(Beginning of Records provided)
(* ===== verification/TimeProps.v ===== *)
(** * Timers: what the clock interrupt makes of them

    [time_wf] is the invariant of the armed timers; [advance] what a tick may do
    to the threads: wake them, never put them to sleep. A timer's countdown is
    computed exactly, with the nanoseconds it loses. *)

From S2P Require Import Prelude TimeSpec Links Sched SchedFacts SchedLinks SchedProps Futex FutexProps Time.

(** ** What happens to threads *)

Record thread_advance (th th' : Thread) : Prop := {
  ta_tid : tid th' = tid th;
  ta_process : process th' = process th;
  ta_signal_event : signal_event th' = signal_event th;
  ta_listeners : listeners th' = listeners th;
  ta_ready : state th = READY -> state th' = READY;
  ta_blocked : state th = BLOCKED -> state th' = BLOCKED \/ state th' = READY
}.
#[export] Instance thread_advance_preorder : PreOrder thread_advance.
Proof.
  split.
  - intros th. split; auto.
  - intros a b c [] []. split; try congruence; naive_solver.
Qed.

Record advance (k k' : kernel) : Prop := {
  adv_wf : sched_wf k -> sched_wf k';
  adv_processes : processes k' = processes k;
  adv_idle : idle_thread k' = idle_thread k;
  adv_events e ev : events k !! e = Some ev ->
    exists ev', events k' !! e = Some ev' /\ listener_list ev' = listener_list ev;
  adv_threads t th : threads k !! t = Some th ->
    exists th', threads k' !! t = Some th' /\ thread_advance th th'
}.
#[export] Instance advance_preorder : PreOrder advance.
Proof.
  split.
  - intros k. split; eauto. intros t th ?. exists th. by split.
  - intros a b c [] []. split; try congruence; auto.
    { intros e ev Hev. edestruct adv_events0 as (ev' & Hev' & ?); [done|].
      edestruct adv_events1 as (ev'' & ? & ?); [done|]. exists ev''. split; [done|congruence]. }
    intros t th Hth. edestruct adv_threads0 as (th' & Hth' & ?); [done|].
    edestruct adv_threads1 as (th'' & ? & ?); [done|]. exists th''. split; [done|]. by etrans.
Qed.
(End of Records provided)
(Beginning of Records provided)
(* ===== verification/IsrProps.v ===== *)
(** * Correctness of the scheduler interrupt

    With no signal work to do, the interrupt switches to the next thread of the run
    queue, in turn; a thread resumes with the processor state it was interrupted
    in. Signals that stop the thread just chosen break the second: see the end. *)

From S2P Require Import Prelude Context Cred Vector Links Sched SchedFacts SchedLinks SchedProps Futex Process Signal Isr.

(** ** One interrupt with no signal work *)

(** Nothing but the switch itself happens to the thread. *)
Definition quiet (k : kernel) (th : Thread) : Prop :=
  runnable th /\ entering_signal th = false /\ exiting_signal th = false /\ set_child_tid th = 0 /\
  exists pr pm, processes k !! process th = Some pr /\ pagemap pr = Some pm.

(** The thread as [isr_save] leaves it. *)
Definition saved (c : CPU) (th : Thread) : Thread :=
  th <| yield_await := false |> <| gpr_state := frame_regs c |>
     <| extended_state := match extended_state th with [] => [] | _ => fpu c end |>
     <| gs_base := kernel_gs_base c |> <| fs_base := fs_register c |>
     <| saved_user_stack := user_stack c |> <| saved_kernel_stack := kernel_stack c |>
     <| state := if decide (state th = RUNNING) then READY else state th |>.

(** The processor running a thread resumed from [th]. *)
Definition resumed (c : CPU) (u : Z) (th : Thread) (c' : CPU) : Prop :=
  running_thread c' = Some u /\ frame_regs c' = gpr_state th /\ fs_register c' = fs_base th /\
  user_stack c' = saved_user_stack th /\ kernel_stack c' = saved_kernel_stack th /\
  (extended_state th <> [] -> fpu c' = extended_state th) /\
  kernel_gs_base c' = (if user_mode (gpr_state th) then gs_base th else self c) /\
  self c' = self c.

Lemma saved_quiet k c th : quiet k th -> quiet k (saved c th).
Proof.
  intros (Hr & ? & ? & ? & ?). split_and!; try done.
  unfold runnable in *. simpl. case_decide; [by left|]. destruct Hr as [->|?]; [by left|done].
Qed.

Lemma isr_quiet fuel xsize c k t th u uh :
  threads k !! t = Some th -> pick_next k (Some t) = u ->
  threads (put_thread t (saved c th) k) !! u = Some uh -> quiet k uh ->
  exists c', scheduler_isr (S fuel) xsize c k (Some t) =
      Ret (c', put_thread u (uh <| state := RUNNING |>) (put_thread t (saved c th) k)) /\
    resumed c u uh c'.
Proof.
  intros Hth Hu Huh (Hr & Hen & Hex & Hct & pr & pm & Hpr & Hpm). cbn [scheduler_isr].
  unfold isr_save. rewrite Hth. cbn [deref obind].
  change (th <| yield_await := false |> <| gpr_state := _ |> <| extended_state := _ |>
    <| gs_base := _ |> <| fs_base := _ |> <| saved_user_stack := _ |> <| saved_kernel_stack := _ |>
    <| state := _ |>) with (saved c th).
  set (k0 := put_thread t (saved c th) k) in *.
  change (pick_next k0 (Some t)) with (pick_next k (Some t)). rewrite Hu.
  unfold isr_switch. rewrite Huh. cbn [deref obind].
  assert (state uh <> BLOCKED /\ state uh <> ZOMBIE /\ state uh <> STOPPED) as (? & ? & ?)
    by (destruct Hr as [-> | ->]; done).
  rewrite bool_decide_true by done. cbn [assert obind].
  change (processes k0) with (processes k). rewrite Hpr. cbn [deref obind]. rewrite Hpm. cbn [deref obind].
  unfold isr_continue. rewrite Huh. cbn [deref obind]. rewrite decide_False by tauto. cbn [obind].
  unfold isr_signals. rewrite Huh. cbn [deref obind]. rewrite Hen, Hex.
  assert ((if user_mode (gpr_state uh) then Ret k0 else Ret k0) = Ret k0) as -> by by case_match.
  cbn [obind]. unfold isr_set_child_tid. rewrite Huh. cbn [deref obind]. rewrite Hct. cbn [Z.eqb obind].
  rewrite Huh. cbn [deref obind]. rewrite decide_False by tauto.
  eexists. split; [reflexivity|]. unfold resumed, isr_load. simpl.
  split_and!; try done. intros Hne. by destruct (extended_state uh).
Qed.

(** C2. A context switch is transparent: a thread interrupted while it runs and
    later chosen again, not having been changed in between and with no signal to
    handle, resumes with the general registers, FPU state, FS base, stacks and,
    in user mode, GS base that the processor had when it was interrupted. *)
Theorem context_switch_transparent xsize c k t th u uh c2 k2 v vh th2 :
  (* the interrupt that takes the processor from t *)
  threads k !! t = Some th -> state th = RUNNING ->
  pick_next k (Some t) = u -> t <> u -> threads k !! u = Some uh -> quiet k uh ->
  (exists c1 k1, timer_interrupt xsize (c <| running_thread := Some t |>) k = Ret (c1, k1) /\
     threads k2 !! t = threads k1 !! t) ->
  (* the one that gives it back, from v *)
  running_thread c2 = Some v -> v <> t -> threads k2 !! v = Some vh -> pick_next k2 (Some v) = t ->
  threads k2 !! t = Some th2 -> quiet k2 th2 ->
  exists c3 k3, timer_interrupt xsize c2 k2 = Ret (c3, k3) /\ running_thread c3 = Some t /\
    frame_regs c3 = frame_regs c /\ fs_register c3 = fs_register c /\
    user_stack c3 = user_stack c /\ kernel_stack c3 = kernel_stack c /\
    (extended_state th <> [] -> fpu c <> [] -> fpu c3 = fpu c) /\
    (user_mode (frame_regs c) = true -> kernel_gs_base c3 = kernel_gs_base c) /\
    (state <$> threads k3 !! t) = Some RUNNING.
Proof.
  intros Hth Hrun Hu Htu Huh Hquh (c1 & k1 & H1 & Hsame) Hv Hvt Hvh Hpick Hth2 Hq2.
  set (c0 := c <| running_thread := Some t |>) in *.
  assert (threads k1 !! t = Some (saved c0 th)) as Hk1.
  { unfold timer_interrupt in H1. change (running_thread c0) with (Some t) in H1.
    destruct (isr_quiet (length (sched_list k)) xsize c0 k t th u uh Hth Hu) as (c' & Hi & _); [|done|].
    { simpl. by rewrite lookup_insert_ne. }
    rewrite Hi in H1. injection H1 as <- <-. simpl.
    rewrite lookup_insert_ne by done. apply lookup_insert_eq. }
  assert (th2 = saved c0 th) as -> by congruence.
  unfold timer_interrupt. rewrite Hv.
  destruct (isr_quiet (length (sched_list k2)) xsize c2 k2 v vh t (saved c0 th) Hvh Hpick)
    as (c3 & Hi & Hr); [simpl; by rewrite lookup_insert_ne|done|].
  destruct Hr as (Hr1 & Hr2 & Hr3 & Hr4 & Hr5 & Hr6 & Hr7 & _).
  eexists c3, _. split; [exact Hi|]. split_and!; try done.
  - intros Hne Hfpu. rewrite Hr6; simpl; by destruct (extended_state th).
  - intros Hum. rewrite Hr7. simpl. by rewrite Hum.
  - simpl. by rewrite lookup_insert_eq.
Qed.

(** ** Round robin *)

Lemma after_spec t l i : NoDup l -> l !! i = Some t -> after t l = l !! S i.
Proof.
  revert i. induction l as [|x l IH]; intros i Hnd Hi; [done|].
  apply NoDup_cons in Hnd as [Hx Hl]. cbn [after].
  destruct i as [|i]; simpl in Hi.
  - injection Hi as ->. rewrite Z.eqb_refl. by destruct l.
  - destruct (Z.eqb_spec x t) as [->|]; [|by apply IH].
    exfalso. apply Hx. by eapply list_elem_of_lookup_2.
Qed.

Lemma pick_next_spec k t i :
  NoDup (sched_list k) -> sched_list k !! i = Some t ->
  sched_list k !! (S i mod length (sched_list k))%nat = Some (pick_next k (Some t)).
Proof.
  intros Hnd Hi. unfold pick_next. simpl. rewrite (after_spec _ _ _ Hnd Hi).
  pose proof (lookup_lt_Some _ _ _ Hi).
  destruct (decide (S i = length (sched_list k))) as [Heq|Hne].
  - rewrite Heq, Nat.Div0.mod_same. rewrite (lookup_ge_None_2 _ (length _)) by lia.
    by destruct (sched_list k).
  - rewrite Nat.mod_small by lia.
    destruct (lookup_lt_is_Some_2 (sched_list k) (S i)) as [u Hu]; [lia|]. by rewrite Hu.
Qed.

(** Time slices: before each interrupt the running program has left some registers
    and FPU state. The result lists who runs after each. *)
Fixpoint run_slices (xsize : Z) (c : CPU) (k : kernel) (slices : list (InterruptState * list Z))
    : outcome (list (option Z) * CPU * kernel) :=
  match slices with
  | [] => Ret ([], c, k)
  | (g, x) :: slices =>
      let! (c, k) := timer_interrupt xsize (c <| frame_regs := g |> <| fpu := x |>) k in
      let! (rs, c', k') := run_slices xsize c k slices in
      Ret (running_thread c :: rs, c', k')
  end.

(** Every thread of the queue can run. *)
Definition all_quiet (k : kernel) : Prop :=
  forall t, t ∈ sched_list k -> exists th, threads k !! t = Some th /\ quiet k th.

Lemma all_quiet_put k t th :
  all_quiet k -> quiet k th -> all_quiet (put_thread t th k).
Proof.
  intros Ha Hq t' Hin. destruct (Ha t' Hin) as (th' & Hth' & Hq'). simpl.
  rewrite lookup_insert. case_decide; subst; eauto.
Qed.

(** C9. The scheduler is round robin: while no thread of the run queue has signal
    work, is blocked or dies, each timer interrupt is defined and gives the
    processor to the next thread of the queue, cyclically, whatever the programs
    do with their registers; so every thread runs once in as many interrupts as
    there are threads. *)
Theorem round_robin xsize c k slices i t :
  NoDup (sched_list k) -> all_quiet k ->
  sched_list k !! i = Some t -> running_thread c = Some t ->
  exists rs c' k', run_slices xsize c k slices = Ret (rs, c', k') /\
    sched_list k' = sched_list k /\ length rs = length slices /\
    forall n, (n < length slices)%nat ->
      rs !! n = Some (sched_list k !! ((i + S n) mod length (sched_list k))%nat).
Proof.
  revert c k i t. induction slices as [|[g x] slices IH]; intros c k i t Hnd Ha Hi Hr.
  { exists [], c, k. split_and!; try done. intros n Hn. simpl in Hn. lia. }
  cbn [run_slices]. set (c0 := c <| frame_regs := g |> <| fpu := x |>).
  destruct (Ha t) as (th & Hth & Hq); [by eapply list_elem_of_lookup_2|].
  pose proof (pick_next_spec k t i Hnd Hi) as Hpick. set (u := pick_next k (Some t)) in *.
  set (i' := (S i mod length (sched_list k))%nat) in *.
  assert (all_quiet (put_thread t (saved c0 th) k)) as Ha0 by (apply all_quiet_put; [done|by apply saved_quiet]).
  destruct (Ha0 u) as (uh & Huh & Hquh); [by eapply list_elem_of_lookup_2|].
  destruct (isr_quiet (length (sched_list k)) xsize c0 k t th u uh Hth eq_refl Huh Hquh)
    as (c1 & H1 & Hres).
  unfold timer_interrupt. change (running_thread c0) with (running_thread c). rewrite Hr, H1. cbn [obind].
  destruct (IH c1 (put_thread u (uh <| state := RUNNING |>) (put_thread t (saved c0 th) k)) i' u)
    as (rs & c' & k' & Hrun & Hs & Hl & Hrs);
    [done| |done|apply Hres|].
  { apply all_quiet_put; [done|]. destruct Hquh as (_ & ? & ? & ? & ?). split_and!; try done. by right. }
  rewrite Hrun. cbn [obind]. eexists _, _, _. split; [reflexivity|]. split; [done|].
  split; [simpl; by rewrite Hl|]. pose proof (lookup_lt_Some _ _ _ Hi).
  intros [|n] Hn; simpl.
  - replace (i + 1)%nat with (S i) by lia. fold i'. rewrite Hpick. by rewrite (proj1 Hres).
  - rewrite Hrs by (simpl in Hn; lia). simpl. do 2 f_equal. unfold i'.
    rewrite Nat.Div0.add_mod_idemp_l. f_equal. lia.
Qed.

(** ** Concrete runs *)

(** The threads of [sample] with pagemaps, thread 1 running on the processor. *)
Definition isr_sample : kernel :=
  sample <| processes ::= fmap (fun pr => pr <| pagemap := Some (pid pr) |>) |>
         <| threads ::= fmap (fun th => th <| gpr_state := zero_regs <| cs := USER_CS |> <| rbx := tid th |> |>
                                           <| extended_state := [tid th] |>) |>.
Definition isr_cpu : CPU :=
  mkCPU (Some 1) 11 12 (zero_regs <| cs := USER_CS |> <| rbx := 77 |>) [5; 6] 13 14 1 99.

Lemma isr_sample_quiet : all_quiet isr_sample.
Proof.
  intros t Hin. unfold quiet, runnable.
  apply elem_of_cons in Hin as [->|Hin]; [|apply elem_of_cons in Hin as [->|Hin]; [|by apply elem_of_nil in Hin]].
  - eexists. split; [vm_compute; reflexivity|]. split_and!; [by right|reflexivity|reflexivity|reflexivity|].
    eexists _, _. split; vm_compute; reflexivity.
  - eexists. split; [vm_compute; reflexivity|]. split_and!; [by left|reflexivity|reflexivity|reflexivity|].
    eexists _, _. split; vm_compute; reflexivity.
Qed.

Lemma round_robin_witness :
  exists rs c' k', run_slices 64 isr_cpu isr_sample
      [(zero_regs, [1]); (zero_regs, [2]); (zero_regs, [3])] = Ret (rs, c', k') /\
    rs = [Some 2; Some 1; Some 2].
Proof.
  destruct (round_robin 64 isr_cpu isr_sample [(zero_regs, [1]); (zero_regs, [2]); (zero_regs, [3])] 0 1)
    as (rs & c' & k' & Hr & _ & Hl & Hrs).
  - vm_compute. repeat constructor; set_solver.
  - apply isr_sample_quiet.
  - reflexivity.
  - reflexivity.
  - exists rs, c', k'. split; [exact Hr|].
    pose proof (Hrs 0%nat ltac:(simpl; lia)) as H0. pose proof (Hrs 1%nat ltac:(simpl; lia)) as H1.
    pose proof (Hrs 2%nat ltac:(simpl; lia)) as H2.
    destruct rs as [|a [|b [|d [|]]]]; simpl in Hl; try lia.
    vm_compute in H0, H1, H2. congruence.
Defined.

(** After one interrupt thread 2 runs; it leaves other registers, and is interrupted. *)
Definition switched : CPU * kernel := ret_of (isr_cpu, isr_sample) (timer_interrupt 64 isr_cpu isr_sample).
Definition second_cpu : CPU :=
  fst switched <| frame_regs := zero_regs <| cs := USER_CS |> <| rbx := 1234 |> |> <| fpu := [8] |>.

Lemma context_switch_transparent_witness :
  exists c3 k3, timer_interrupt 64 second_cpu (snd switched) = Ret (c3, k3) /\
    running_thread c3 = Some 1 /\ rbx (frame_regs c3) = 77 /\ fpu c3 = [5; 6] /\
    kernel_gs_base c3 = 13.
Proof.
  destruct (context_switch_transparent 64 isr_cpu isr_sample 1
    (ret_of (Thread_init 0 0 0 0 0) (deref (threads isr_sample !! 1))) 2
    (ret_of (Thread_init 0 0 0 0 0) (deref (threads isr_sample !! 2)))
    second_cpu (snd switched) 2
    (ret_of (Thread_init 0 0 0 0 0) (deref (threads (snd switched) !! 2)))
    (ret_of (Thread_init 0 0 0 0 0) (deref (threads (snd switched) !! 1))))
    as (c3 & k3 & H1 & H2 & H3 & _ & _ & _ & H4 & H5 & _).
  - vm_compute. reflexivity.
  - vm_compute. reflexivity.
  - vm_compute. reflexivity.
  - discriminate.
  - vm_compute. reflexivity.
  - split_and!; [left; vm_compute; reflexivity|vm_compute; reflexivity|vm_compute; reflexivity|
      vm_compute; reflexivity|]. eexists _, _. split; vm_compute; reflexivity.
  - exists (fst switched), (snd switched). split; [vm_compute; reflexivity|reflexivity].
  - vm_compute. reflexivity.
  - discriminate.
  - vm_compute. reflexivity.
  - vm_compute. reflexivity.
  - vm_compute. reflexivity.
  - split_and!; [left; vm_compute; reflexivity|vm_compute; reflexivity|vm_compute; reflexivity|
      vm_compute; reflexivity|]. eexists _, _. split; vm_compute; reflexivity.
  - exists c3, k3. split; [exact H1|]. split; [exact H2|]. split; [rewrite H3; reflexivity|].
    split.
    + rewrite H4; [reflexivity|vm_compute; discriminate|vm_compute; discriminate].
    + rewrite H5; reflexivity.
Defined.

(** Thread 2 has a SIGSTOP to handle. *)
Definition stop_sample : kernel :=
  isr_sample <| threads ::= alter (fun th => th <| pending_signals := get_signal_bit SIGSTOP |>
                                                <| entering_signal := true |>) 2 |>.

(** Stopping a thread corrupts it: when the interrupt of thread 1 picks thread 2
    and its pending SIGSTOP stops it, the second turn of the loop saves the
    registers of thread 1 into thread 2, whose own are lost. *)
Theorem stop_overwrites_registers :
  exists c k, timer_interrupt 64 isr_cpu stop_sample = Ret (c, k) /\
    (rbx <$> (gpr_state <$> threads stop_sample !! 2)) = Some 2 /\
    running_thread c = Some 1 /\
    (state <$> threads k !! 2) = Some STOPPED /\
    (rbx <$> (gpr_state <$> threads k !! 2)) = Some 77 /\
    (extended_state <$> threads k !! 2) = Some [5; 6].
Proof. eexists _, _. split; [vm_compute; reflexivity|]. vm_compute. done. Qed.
(End of Records provided)
* [Exercise objective] From the listing, copy every line where the string "Hrun" appears.

* [Result below]
  intros Hth Hrun Hu Htu Huh Hquh (c1 & k1 & H1 & Hsame) Hv Hvt Hvh Hpick Hth2 Hq2.
    as (rs & c' & k' & Hrun & Hs & Hl & Hrs);
  rewrite Hrun. cbn [obind]. eexists _, _, _. split; [reflexivity|]. split; [done|].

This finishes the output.